Contrairement à la légende, Mitterrand est le vrai fossoyeur de la gauche. En investissant l'élection présidentielle d'une légitimité que la gauche aurait dû continuer, à la suite de Mendès, de contester, il l'a amenée où elle est aujourd'hui.

Son action a toujours visé à éviter les débats de fonds au profit de l'activisme oppositionnel et électoraliste. Sa conversion au "programme commun", négocié en trois coups de cuillère à pot, n'était qu'une astuce tactique visant à rallier le PCF à son "panache blanc". Dès qu'il n'a plus eu besoin de ce "cache-sexe", il s'en est débarrassé sans état d'âme.

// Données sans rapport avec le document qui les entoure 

(* ===== verification/Event.v ===== *)
(** * Firmware events (wlcore/event.c) and RX streaming (wlcore/main.c)

    The firmware reports what happened in one of two mailboxes; the driver
    reads the mailbox, dispatches on the event vector and acknowledges. *)

From S2P Require Import Prelude Ieee80211 WlState ChipOps Io Queues LinkQueues.
From S2P Require Import PowerSave TxPath TxAllocFacts TxSched TxInv SchedFacts TxMoves.
From S2P Require Import TxPrep TxWork TxDone TxDoneFacts FwStatus.

Definition RSSI_SNR_TRIGGER_0_EVENT_ID := BIT 0.
Definition SCAN_COMPLETE_EVENT_ID := BIT 10.
Definition CHANNEL_SWITCH_COMPLETE_EVENT_ID := BIT 17.
Definition BSS_LOSE_EVENT_ID := BIT 18.
Definition REGAINED_BSS_EVENT_ID := BIT 19.
Definition MAX_TX_RETRY_EVENT_ID := BIT 20.
Definition DUMMY_PACKET_EVENT_ID := BIT 21.
Definition SOFT_GEMINI_SENSE_EVENT_ID := BIT 22.
Definition INACTIVE_STA_EVENT_ID := BIT 26.
Definition PERIODIC_SCAN_COMPLETE_EVENT_ID := BIT 28.
Definition BA_SESSION_RX_CONSTRAINT_EVENT_ID := BIT 30.
Definition REMAIN_ON_CHANNEL_COMPLETE_EVENT_ID := BIT 31.

Definition NL80211_CQM_RSSI_THRESHOLD_EVENT_LOW := 0.
Definition NL80211_CQM_RSSI_THRESHOLD_EVENT_HIGH := 1.
Definition NL80211_CQM_RSSI_BEACON_LOSS_EVENT := 2.

(** [struct event_mailbox], the fields that are read. *)
Record event_mailbox := {
  events_vector : Z;
  events_mask : Z;
  soft_gemini_sense_info : Z;
  rssi_snr_trigger_metric0 : Z;
  sta_aging_status : Z;
  sta_tx_retry_exceeded : Z;
  mbox_role_id : Z;
  rx_ba_allowed : Z;
  channel_switch_status : Z
}.

Definition MBOX_SIZE := 64.

Definition decode_mbox (l : list Z) : event_mailbox :=
  {| events_vector := le32_at l 0;
     events_mask := le32_at l 4;
     soft_gemini_sense_info := byte_at l 20;
     rssi_snr_trigger_metric0 := s8 (byte_at l 22);
     sta_aging_status := le16_at l 36;
     sta_tx_retry_exceeded := le16_at l 38;
     mbox_role_id := byte_at l 44;
     rx_ba_allowed := byte_at l 45;
     channel_switch_status := byte_at l 49 |}.

(** [wl12xx_for_each_wlvif], with the access-point and station variants. *)
Definition for_each_wlvif (p : wl12xx_vif -> bool) (body : nat -> wl1271 -> wl1271) (wl : wl1271)
    : wl1271 :=
  fold_left (fun wl v => if p (vif_at wl v) then body v wl else wl) (wlvif_list wl) wl.

(** ** Single events *)

Definition wl1271_event_rssi_trigger (metric : Z) (wlvif : nat) (wl : wl1271) : wl1271 :=
  let event := if metric <=? rssi_thold (vif_at wl wlvif)
               then NL80211_CQM_RSSI_THRESHOLD_EVENT_LOW
               else NL80211_CQM_RSSI_THRESHOLD_EVENT_HIGH in
  let wl := if negb (event =? last_rssi_event (vif_at wl wlvif))
            then emit (EvCqmRssi wlvif event) wl else wl in
  upd_vif wlvif (fun w => w <| last_rssi_event := event |>) wl.

Definition wl1271_stop_ba_event (wlvif : nat) (wl : wl1271) : wl1271 :=
  let w := vif_at wl wlvif in
  if negb (is_ap w) then
    if sta_ba_rx_bitmap w =? 0 then wl
    else emit (EvStopRxBa (sta_ba_rx_bitmap w) (vif_bssid w)) wl
  else
    for_range WL12XX_MAX_LINKS (fun hlid wl =>
      if test_bit hlid (ap_sta_hlid_map (vif_at wl wlvif)) then
        let lnk := link_at wl hlid in
        if ba_bitmap lnk =? 0 then wl
        else emit (EvStopRxBa (ba_bitmap lnk) (link_addr lnk)) wl
      else wl) wl.

Section Event.
Context `{ops : wlcore_ops}.

(** ** RX streaming *)

(** [wl1271_acx_ps_rx_streaming] (acx.c): one command per configured TID. *)
Fixpoint rx_streaming_cmds (tids : list Z) (role : Z) (enable : bool) (ret : Z) (wl : wl1271)
    : Z * wl1271 :=
  match tids with
  | [] => (ret, wl)
  | i :: tids =>
      let conf_queues := rx_streaming_queues (hw wl) in
      if negb (has conf_queues (BIT i)) then rx_streaming_cmds tids role enable ret wl
      else
        let '(ret, wl) :=
          wl1271_cmd_send (CMD_PS_RX_STREAMING role i
            (Z.land (if enable then conf_queues else 0) (BIT i))
            (rx_streaming_interval (hw wl))) wl in
        if ret <? 0 then (ret, wl) else rx_streaming_cmds tids role enable ret wl
  end.

Definition wl1271_acx_ps_rx_streaming (wlvif : nat) (enable : bool) (wl : wl1271) : Z * wl1271 :=
  rx_streaming_cmds (zseq 8) (role_id (vif_at wl wlvif)) enable 0 wl.

Definition wl1271_set_rx_streaming (wlvif : nat) (enable : bool) (wl : wl1271) : Z * wl1271 :=
  let '(ret, wl) := wl1271_acx_ps_rx_streaming wlvif enable wl in
  if ret <? 0 then (ret, wl)
  else
    (ret, upd_vif wlvif (fun w => w <| vif_flags ::=
       if enable then set_bit WLVIF_FLAG_RX_STREAMING_STARTED
       else clear_bit WLVIF_FLAG_RX_STREAMING_STARTED |>) wl).

(** RX streaming is wanted: configured always, or Bluetooth coexistence active. *)
Definition rx_streaming_wanted (wl : wl1271) : bool :=
  rx_streaming_always (hw wl) || flag wl WL1271_FLAG_SOFT_GEMINI.

Definition wl1271_recalc_rx_streaming (wlvif : nat) (wl : wl1271) : Z * wl1271 :=
  let w := vif_at wl wlvif in
  if negb (vif_flag w WLVIF_FLAG_RX_STREAMING_STARTED) then (0, wl)
  else if negb (rx_streaming_interval (hw wl) =? 0) && vif_flag w WLVIF_FLAG_STA_ASSOCIATED
          && rx_streaming_wanted wl
  then wl1271_set_rx_streaming wlvif true wl
  else
    let '(ret, wl) := wl1271_set_rx_streaming wlvif false wl in
    (ret, emit (EvDelRxStreamingTimer wlvif) wl).

Definition wl1271_rx_streaming_enable_work (wlvif : nat) (completed : Z) (wl : wl1271) : wl1271 :=
  let w := vif_at wl wlvif in
  if vif_flag w WLVIF_FLAG_RX_STREAMING_STARTED || negb (vif_flag w WLVIF_FLAG_STA_ASSOCIATED)
     || negb (rx_streaming_wanted wl)
  then wl
  else if rx_streaming_interval (hw wl) =? 0 then wl
  else
    let '(ret, wl) := wl1271_ps_elp_wakeup completed wl in
    if ret <? 0 then wl
    else
      let '(ret, wl) := wl1271_set_rx_streaming wlvif true wl in
      wl1271_ps_elp_sleep
        (if ret <? 0 then wl else emit (EvModRxStreamingTimer wlvif) wl).

Definition wl1271_rx_streaming_disable_work (wlvif : nat) (completed : Z) (wl : wl1271) : wl1271 :=
  if negb (vif_flag (vif_at wl wlvif) WLVIF_FLAG_RX_STREAMING_STARTED) then wl
  else
    let '(ret, wl) := wl1271_ps_elp_wakeup completed wl in
    if ret <? 0 then wl
    else wl1271_ps_elp_sleep (snd (wl1271_set_rx_streaming wlvif false wl)).

Definition wl12xx_event_soft_gemini_sense (enable : Z) (wl : wl1271) : wl1271 :=
  if negb (enable =? 0) then set_flag WL1271_FLAG_SOFT_GEMINI wl
  else
    for_each_wlvif is_sta (fun v wl => snd (wl1271_recalc_rx_streaming v wl))
      (clear_flag WL1271_FLAG_SOFT_GEMINI wl).

(** ** Dispatch *)

Definition when (b : bool) (f : wl1271 -> wl1271) (wl : wl1271) : wl1271 :=
  if b then f wl else wl.

(** Disconnect the stations named in [sta_bitmap]. *)
Definition disconnect_stations (sta_bitmap : Z) (wl : wl1271) : wl1271 :=
  for_range WL12XX_MAX_LINKS (fun h wl =>
    if test_bit h sta_bitmap then
      match List.find (fun v => is_ap (vif_at wl v) && test_bit h (ap_sta_hlid_map (vif_at wl v)))
              (wlvif_list wl) with
      | None => wl
      | Some v =>
          let addr := link_addr (link_at wl h) in
          if find_sta (hw wl) v addr then emit (EvReportLowAck addr) wl else wl
      end
    else wl) wl.

(** scan.c: the work item then reports the end to mac80211. *)
Definition wl12xx_scan_completed (wl : wl1271) : wl1271 :=
  emit (EvQueueScanComplete 0) (emit EvCancelScanComplete (wl <| scan_failed := false |>)).

(** What comes before the dummy packet. *)
Definition process_early (mbox : event_mailbox) (vector : Z) (wl : wl1271) : wl1271 :=
  let wl := when (has vector SCAN_COMPLETE_EVENT_ID) wl12xx_scan_completed wl in
  let wl := when (has vector PERIODIC_SCAN_COMPLETE_EVENT_ID && bool_decide (is_Some (sched_vif wl)))
              (fun wl => (emit EvSchedScanStopped wl) <| sched_vif := None |>) wl in
  let wl := when (has vector SOFT_GEMINI_SENSE_EVENT_ID)
              (wl12xx_event_soft_gemini_sense (soft_gemini_sense_info mbox)) wl in
  let wl := when (has vector BSS_LOSE_EVENT_ID)
              (fun wl => for_each_wlvif is_sta
                 (fun v => emit (EvCqmRssi v NL80211_CQM_RSSI_BEACON_LOSS_EVENT))
                 (emit EvQueueConnLoss wl)) wl in
  let wl := when (has vector REGAINED_BSS_EVENT_ID) (emit EvCancelConnLoss) wl in
  let wl := when (has vector RSSI_SNR_TRIGGER_0_EVENT_ID)
              (for_each_wlvif is_sta
                 (wl1271_event_rssi_trigger (rssi_snr_trigger_metric0 mbox))) wl in
  let wl := when (has vector BA_SESSION_RX_CONSTRAINT_EVENT_ID)
              (for_each_wlvif
                 (fun w => (mbox_role_id mbox =? 0xff) || (mbox_role_id mbox =? role_id w))
                 (fun v wl =>
                    let allowed := negb (rx_ba_allowed mbox =? 0) in
                    let wl := upd_vif v (fun w => w <| ba_allowed := allowed |>) wl in
                    if negb allowed then wl1271_stop_ba_event v wl else wl)) wl in
  when (has vector CHANNEL_SWITCH_COMPLETE_EVENT_ID)
    (for_each_wlvif is_sta (fun v wl =>
       if negb (vif_flag (vif_at wl v) WLVIF_FLAG_CS_PROGRESS) then wl
       else
         let wl := upd_vif v (fun w => w <| vif_flags ::= clear_bit WLVIF_FLAG_CS_PROGRESS |>) wl in
         emit (EvChswitchDone v (channel_switch_status mbox =? 0)) wl)) wl.

(** What comes after it. *)
Definition process_late (mbox : event_mailbox) (vector : Z) (wl : wl1271) : wl1271 :=
  let retry := has vector MAX_TX_RETRY_EVENT_ID in
  let inactive := has vector INACTIVE_STA_EVENT_ID in
  let sta_bitmap := Z.lor (if retry then sta_tx_retry_exceeded mbox else 0)
                          (if inactive then sta_aging_status mbox else 0) in
  let wl := when (has vector REMAIN_ON_CHANNEL_COMPLETE_EVENT_ID) (emit EvReadyOnChannel) wl in
  when (retry || inactive) (disconnect_stations sta_bitmap) wl.

Definition wl1271_event_process (fuel : nat) (mbox : event_mailbox) (wl : wl1271)
    : outcome (Z * wl1271) :=
  let vector := Z.land (events_vector mbox) (u32 (Z.lnot (events_mask mbox))) in
  let wl := process_early mbox vector wl in
  let* (ret, wl) :=
    if has vector DUMMY_PACKET_EVENT_ID then wl1271_tx_dummy_packet fuel wl else Ret (0, wl) in
  if ret <? 0 then Ret (ret, wl) else Ret (0, process_late mbox vector wl).

Definition wl1271_event_handle (fuel : nat) (mbox_num : Z) (wl : wl1271)
    : outcome (Z * wl1271) :=
  if 1 <? mbox_num then Ret (- EINVAL, wl)
  else
    let '(ret, data, wl) := wlcore_read (zget 0 (mbox_ptr (hw wl)) mbox_num) MBOX_SIZE wl in
    if ret <? 0 then Ret (ret, wl)
    else
      let* (ret, wl) := wl1271_event_process fuel (decode_mbox data) wl in
      if ret <? 0 then Ret (ret, wl) else Ret (ack_event wl).

End Event.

Cet homme sans scrupules avait cependant quelques convictions : il l' a prouvé sur la peine de mort (ce qui était aussi une forme de "rachat" sur son autorisation de l'exécution de Fernand Iveton); et le sens des symboles (abandon de l'extension du camp militaire du Larzac et du projet de centrale nucléaire de Plogoff).

Mais cela ne saurait l'exonérer de sa faute principale : avoir entraîné toute la gauche dans l'ornière du présidentialisme où elle a fini par s'embourber définitivement.

 

Il est temps d'en sortir. Si la gauche veut renaître, elle doit impérativement relancer la critique radicale du présidentialisme. Et ne s'inscrire que dans la perspective de législatives où elle peut pleinement déployer sa pluralité tout en construisant son rassemblement sur un vrai programme commun.

Cela suppose en corollaire un boycott explicite de la présidentielle. La république parlementaire que nous voulons ne peut se gagner que par une majorité parlementaire.